Elder Update on COVID – December 2020
Your Elders and the leadership of RBC have received much feedback from many of you representing various views on the issue of COVID-19 protocols at RBC. The majority of feedback surrounds the requirements currently in place to attend Sunday worship services. We are grateful for your guidance, trust and willingness to reach out with your thoughts, concerns, encouragement and prayers. In addition to much time spent in prayer and discussion, we have read many articles and listened to many talks and messages sent to us. As we and the pastors consider how best to care for you and fulfill our scriptural duties, we also prayerfully consider how our conduct when we gather may impact our local community, whom we are called to love and care for as an extension of Jesus’ love and care for us. In the case of COVID, it is not easy to know how best to do both. There are rational, but opposing, viewpoints that impact our decisions. There are scriptures we could quote that support various viewpoints. We have soberly considered these and the range of opinions within the larger medical community as well as from government agencies, non-government researchers and healthcare providers. We also heard from many of you, not only through our recent survey, but through many conversations and emails. Thank you for your patience with us. We are very grateful for your comments as well as the respectful and mature manner in which you have addressed us.
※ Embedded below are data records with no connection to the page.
(* ===================================================================== *)
(** ** Column types                                                       *)
(* ===================================================================== *)

Lemma infer_from_first (all_rows rows : list (Dict.t value)) (header : string) :
  infer_from all_rows rows header =
  match first_nonempty rows header with
  | None => TString
  | Some v =>
      match to_csharp_type header v with
      | TInt => if has_fractional all_rows header then TFloat else TInt
      | ty => ty
      end
  end.
Proof.
  unfold first_nonempty.
  induction rows as [|row rest IH]; simpl; [reflexivity|].
  destruct (nonempty (row_get row header)); [reflexivity|exact IH].
Qed.



(** The example of the specification: [150] is emitted as [150.0]. *)
Example health_sheet_document :
  option_map converted_data (parse_sheet health_sheet)
  = Some (Ok [ [("Id", VInt 1); ("Name", VStr "Veteran");
                ("Maxhealth", VFloat (PyFloat.of_decimal false 150 0))];
               [("Id", VInt 2); ("Name", VStr "Rookie");
                ("Maxhealth", VFloat (PyFloat.of_decimal false 1505 (-1)))] ]) /\
  Json.encode_scalar (VFloat (PyFloat.of_decimal false 150 0)) = "150.0" /\
  Json.encode_scalar (VInt 150) = "150".
Proof. vm_compute. repeat split. Qed.



(* ===================================================================== *)
(** ** Values that do not fit their column                                *)
(* ===================================================================== *)

(** A text that does not parse is replaced by the default of the column,
    and no conversion of a text raises. *)
Lemma text_conversion_defaults (s : string) :
  (PyInt.of_string s = None -> convert_value TInt (VStr s) = Ok (VInt 0)) /\
  (PyFloat.of_string s = None ->
   convert_value TFloat (VStr s) = Ok (VFloat (S754_zero false))) /\
  (forall ty, exists x, convert_value ty (VStr s) = Ok x).
Proof.
  repeat split.
  - intros H. simpl. now rewrite H.
  - intros H. simpl. now rewrite H.
  - intros []; simpl; eauto.
    + destruct (PyInt.of_string s); simpl; eauto.
    + destruct (PyFloat.of_string s); simpl; eauto.
Qed.

Lemma float_of_bool (b : bool) : exists x, PyFloat.of_Z (if b then 1 else 0) = Ok x.
Proof. destruct b; vm_compute; eauto. Qed.

(** The conversions that raise: an infinite float in an int column and an
    integer beyond the range of a float in a float column, both with
    [OverflowError], which the handlers of [main] do not catch. *)
Lemma convert_value_raises (ty : csharp_type) (v : value) (e : exn) :
  convert_value ty v = Raise e <->
  e = OverflowError /\
  ((ty = TInt /\ exists s, v = VFloat (S754_infinity s)) \/
   (ty = TFloat /\ exists n, v = VInt n /\ PyFloat.of_Z n = Raise OverflowError)).
Proof.
  split.
  - destruct v as [| b | n | x | s].
    + destruct ty; discriminate.
    + destruct ty; simpl; try discriminate.
      destruct (float_of_bool b) as [x ->]. discriminate.
    + destruct ty; simpl; try discriminate.
      destruct (PyFloat.of_Z n) as [x|[| |]] eqn:E; simpl; try discriminate.
      intros [= <-]. split; [reflexivity|]. right. eauto.
    + destruct ty; simpl; try discriminate.
      destruct x as [s|s| |s m ex]; simpl; try discriminate.
      intros [= <-]. split; [reflexivity|]. left. eauto.
    + destruct (text_conversion_defaults s) as [_ [_ H]].
      destruct (H ty) as [x ->]. discriminate.
  - intros [-> [[-> [s ->]]|[-> [n [-> H]]]]]; simpl; [reflexivity|].
    now rewrite H.
Qed.

(** C6 fails on the code: in [oversized_sheet] the column [Hp] is inferred
    as float from [1.5], the later integer [10^400] makes [float(value)]
    raise [OverflowError], the handler catches only [ValueError] and
    [TypeError], and the run ends with that exception before any file is
    written.  An infinite float in an int column ends the run alike. *)
Theorem overflow_aborts_export :
  let table := table_of oversized_sheet in
  parse_sheet oversized_sheet = Some table /\
  column_type table "Hp" = TFloat /\
  Py.float (VInt (10 ^ 400)) = Raise OverflowError /\
  json_str table = Raise OverflowError /\
  main [("Units", Some [("Sheet1", oversized_sheet)])]
  = {| written := []; all_tables := []; raised := Some OverflowError |} /\
  column_type (table_of infinite_sheet) "Hp" = TInt /\
  json_str (table_of infinite_sheet) = Raise OverflowError.
Proof. vm_compute. repeat split. Qed.

(* ===================================================================== *)
(** ** The id-keyed dictionary of the manager                             *)
(* ===================================================================== *)

Section ManagerFacts.
Variable single_to_string : PyFloat.float -> string.

Lemma zdict_get_set (n m : Z) (o : Manager.object) (d : Manager.dictionary) :
  Manager.dict_get n (Manager.dict_set m o d)
  = if n =? m then Some o else Manager.dict_get n d.
Proof.
  induction d as [|[k v] d IH]; simpl.
  - reflexivity.
  - destruct (m =? k) eqn:E; simpl.
    + apply Z.eqb_eq in E. subst k. now destruct (n =? m).
    + rewrite IH. destruct (n =? k) eqn:E'; [|reflexivity].
      apply Z.eqb_eq in E'. subst k. rewrite (Z.eqb_sym n m), E. reflexivity.
Qed.

Lemma GetIdValue_id_name (n : Z) (v : Manager.cs_value) :
  Manager.GetIdValue single_to_string (Some [("Id", Manager.CsInt n); ("Name", v)])
  = if n =? 0 then None else Some n.
Proof.
  destruct (n =? 0) eqn:E.
  - apply Z.eqb_eq in E. subst n. reflexivity.
  - unfold Manager.GetIdValue. simpl. now rewrite E.
Qed.

Lemma GetIdValue_code_name (c v : Manager.cs_value) :
  Manager.GetIdValue single_to_string (Some [("Code", c); ("Name", v)]) = None.
Proof. reflexivity. Qed.

Lemma load_item_id_name (l : list Manager.object) (d : Manager.dictionary)
    (n : Z) (v : Manager.cs_value) :
  let o := [("Id", Manager.CsInt n); ("Name", v)] in
  Manager.load_item single_to_string (l, d) (Some o)
  = (l ++ [o], if n =? 0 then d else Manager.dict_set n o d).
Proof.
  intros o. unfold Manager.load_item. subst o. rewrite GetIdValue_id_name.
  destruct (n =? 0) eqn:E; [reflexivity|]. now rewrite E.
Qed.

Lemma last_with_id_cons (n m : Z) (v : Manager.cs_value) (rest : list Manager.object) :
  last_with_id n ([("Id", Manager.CsInt m); ("Name", v)] :: rest)
  = match last_with_id n rest with
    | Some o => Some o
    | None => if m =? n then Some [("Id", Manager.CsInt m); ("Name", v)] else None
    end.
Proof. reflexivity. Qed.

Lemma load_id_name_items (items : list Manager.object) :
  Forall id_name_object items ->
  forall l d,
    fst (fold_left (Manager.load_item single_to_string) (map Some items) (l, d))
    = l ++ items /\
    forall n,
      Manager.dict_get n
        (snd (fold_left (Manager.load_item single_to_string) (map Some items) (l, d)))
      = match (if n =? 0 then None else last_with_id n items) with
        | Some o => Some o
        | None => Manager.dict_get n d
        end.
Proof.
  induction 1 as [|o rest [m [v ->]] _ IH]; intros l d; cbn [map fold_left].
  - rewrite app_nil_r. split; [reflexivity|]. intros n. now destruct (n =? 0).
  - rewrite load_item_id_name.
    match goal with
    | |- context [fold_left _ _ (?l', ?d')] => destruct (IH l' d') as [Hl Hd]
    end.
    split; [now rewrite Hl, <- app_assoc|].
    intros n. rewrite Hd, last_with_id_cons.
    destruct (n =? 0) eqn:En.
    + destruct (m =? 0) eqn:Em; [reflexivity|].
      rewrite zdict_get_set.
      apply Z.eqb_eq in En. subst n. rewrite (Z.eqb_sym 0 m), Em. reflexivity.
    + destruct (last_with_id n rest); [reflexivity|].
      destruct (m =? 0) eqn:Em.
      * apply Z.eqb_eq in Em. subst m. rewrite (Z.eqb_sym 0 n), En. reflexivity.
      * rewrite zdict_get_set, (Z.eqb_sym n m). now destruct (m =? n).
Qed.

Lemma load_code_name_items (items : list Manager.object) :
  Forall code_name_object items ->
  forall l d, fold_left (Manager.load_item single_to_string) (map Some items) (l, d) = (l ++ items, d).
Proof.
  induction 1 as [|o rest [c [v ->]] _ IH]; intros l d; cbn [map fold_left].
  - now rewrite app_nil_r.
  - unfold Manager.load_item at 2. rewrite GetIdValue_code_name.
    rewrite IH, <- app_assoc. reflexivity.
Qed.

End ManagerFacts.

Lemma instance_id_name (table : table_info) (o : Manager.object) :
  headers table = ["Id"; "Name"] -> column_type table "Id" = TInt ->
  Manager.instance_of (class_fields (headers table) (data table)) o = true ->
  id_name_object o.
Proof.
  intros Hh Hty. unfold class_fields. unfold column_type in Hty.
  rewrite Hh in Hty |- *. cbn [map]. rewrite Hty.
  change (to_pascal_case "Id") with "Id".
  change (to_pascal_case "Name") with "Name".
  destruct o as [|[k1 v1] [|[k2 v2] [|]]]; cbn [Manager.instance_of];
    try discriminate; rewrite ?andb_false_r; try discriminate.
  intros H. rewrite andb_true_r in H.
  apply andb_prop in H. destruct H as [H1 H2].
  apply andb_prop in H1. destruct H1 as [H1 H1'].
  apply andb_prop in H2. destruct H2 as [H2 _].
  apply String.eqb_eq in H1, H2. subst k1 k2.
  destruct v1; try discriminate H1'. unfold id_name_object. eauto.
Qed.

Lemma instance_code_name (table : table_info) (o : Manager.object) :
  headers table = ["Code"; "Name"] ->
  Manager.instance_of (class_fields (headers table) (data table)) o = true ->
  code_name_object o.
Proof.
  intros Hh. unfold class_fields. rewrite Hh. cbn [map].
  change (to_pascal_case "Code") with "Code".
  change (to_pascal_case "Name") with "Name".
  destruct o as [|[k1 v1] [|[k2 v2] [|]]]; cbn [Manager.instance_of];
    try discriminate; rewrite ?andb_false_r; try discriminate.
  intros H. rewrite andb_true_r in H.
  apply andb_prop in H. destruct H as [H1 H2].
  apply andb_prop in H1. destruct H1 as [H1 _].
  apply andb_prop in H2. destruct H2 as [H2 _].
  apply String.eqb_eq in H1, H2. subst k1 k2.
  unfold code_name_object. eauto.
Qed.

Lemma last_with_id_found (n : Z) (items : list Manager.object) (o : Manager.object) :
  In o items -> Manager.get_field "Id" o = Some (Manager.CsInt n) ->
  exists o', last_with_id n items = Some o' /\
             Manager.get_field "Id" o' = Some (Manager.CsInt n).
Proof.
  induction items as [|a rest IH]; simpl; [tauto|].
  intros [->|Hin] Hid.
  - destruct (last_with_id n rest) as [o'|] eqn:E.
    + destruct rest as [|b rest']; [discriminate|].
      clear IH. revert o' E. generalize (b :: rest'). intros l.
      induction l as [|c l IHl]; simpl; [discriminate|].
      intros o'. destruct (last_with_id n l) as [o''|].
      * intros [= <-]. destruct (IHl o'' eq_refl) as [x [Hx Hx']].
        injection Hx as <-. eauto.
      * destruct (Manager.get_field "Id" c) as [[| m | | |]|] eqn:Ec;
          try discriminate.
        destruct (m =? n) eqn:Em; [|discriminate].
        apply Z.eqb_eq in Em. subst m. intros [= <-]. eauto.
    + rewrite Hid, Z.eqb_refl. eauto.
  - destruct (IH Hin Hid) as [o' [-> Ho']]. eauto.
Qed.

(** C7 (as amended). For a table whose header is [["Id"; "Name"]] and whose
    Id column is integer, [Initialize] puts every row in the list and
    enters every row whose Id is not 0 in the dictionary under its Id (the
    last row with that Id stays); no row is entered under 0.  For a table
    whose header is [["Code"; "Name"]] the list holds every row and the
    dictionary stays empty. *)
Theorem id_field_indexes_rows (single_to_string : PyFloat.float -> string)
    (table : table_info) (items : list Manager.object) :
  Forall (fun o => Manager.instance_of
                     (class_fields (headers table) (data table)) o = true) items ->
  (headers table = ["Id"; "Name"] -> column_type table "Id" = TInt ->
   let loaded := Manager.load_items single_to_string (map Some items) in
   fst loaded = items /\
   (forall n, Manager.dict_get n (snd loaded)
              = if n =? 0 then None else last_with_id n items) /\
   (forall o n, In o items -> Manager.get_field "Id" o = Some (Manager.CsInt n) ->
                n <> 0 ->
                exists o', Manager.dict_get n (snd loaded) = Some o' /\
                           Manager.get_field "Id" o' = Some (Manager.CsInt n))) /\
  (headers table = ["Code"; "Name"] ->
   Manager.load_items single_to_string (map Some items) = (items, [])).
Proof.
  intros Hitems. split.
  - intros Hh Hty loaded.
    assert (Hshape : Forall id_name_object items).
    { revert Hitems. apply Forall_impl. intros o. now apply instance_id_name. }
    destruct (load_id_name_items single_to_string items Hshape [] []) as [Hl Hd].
    fold (Manager.load_items single_to_string (map Some items)) in Hl, Hd.
    fold loaded in Hl, Hd.
    assert (Hget : forall n, Manager.dict_get n (snd loaded)
                             = if n =? 0 then None else last_with_id n items).
    { intros n. rewrite Hd. destruct (n =? 0); [reflexivity|].
      now destruct (last_with_id n items). }
    repeat split; [exact Hl|exact Hget|].
    intros o n Hin Hid Hn. rewrite Hget.
    apply Z.eqb_neq in Hn. rewrite Hn.
    exact (last_with_id_found n items o Hin Hid).
  - intros Hh.
    assert (Hshape : Forall code_name_object items).
    { revert Hitems. apply Forall_impl. intros o. now apply instance_code_name. }
    exact (load_code_name_items single_to_string items Hshape [] []).
Qed.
Sincerely, each time we remember you, we do so with joy because of your partnership in the gospel from the first day until now. You have endured, with continued generosity and hopefulness, a year of historic challenges to normal fellowship, discipleship activities and collective worship of the LORD Jesus Christ on Sundays. To paraphrase Paul, we give thanks to God for you since your faith in Christ still grows and the love of each of you for one another remains (2 Thessalonians 1:3-4).
After multiple meetings, much prayer, and careful dialogue about all pertinent issues, the Elders are in unanimous agreement that we intend to move to a “dual service” option: one requiring facemasks and social distancing, just as we have in place now at 9:00am, and one more relaxed protocols which alters the facemask and social distancing protocols at 10:45am. This “dual service” option would allow those within our body who hold differing convictions and preferences the option of attending a worship service in which they can better engage without concern or distraction.
While the elders are in agreement that we would like to move to a “dual service,” the question remains of when should this begin. It is not an issue of willingness, but of timing. We have concluded it will not be before 2021.
The natural questions that arise then are When in 2021? and What does it depend upon? While many considerations are factored into the decision, such as biblical principles of shepherding, the number of confirmed positive cases in our area, the ongoing impact on all of you, vaccine availability, etc., at this time there is a particular important factor that rises to the surface: What are the conditions of the two hospitals that serve most of our community and congregants (Reston Hospital Center and INOVA Loudoun Hospital)?
As of last week, the ICUs at both hospitals were at 92% capacity. This is much higher than during previous years at the same time. Reston Hospital’s COVID floor is 100% full with another ward now being used for overflow. All hospitals in the greater Northern VA area are experiencing staffing shortages and struggling to meet demand. Added to this are the negative trends of COVID-19 infections and the traditional increase of seasonal flu affecting the elderly and vulnerable.
Consequently, when we begin the dual service option in 2021, it will be strongly tied to better stability at our local hospitals. We will continue to monitor all factors and metrics at the beginning of every month starting in January, hoping for improved conditions so that we can move forward. We will keep you informed.
Thank you again for the good attitudes you have consistently demonstrated through these remarkably difficult months. You continue to fulfill what the Holy Spirit moved Peter to write in his first letter. “Finally, all of you, have unity of mind, sympathy, brotherly love, a tender heart, and a humble mind” (1 Peter 3:8).
As followers of our Savior LORD Jesus Christ, it is not unity on how to respond to COVID that we have been given. We have a better and deeper unity–the unity of “one body and one Spirit, just as you were called to the one hope that belongs to your call, one Lord, one faith, one baptism, one God and Father of all, who is over all and through all and in all” (Ephesians 4:4-6). Thank you for your “eagerness to keep the unity of the Spirit in the bond of peace” (Ephesians 4:3). Thank you for months of sincere praying since the pandemic began in our region last March. We ask that you continue to pray for our LORD to bring many to salvation because of the present difficulties and to stabilize the circumstances at the hospitals. And also pray for us as we navigate many issues and together continue to know Christ and make him known here in Northern Virginia and around the world.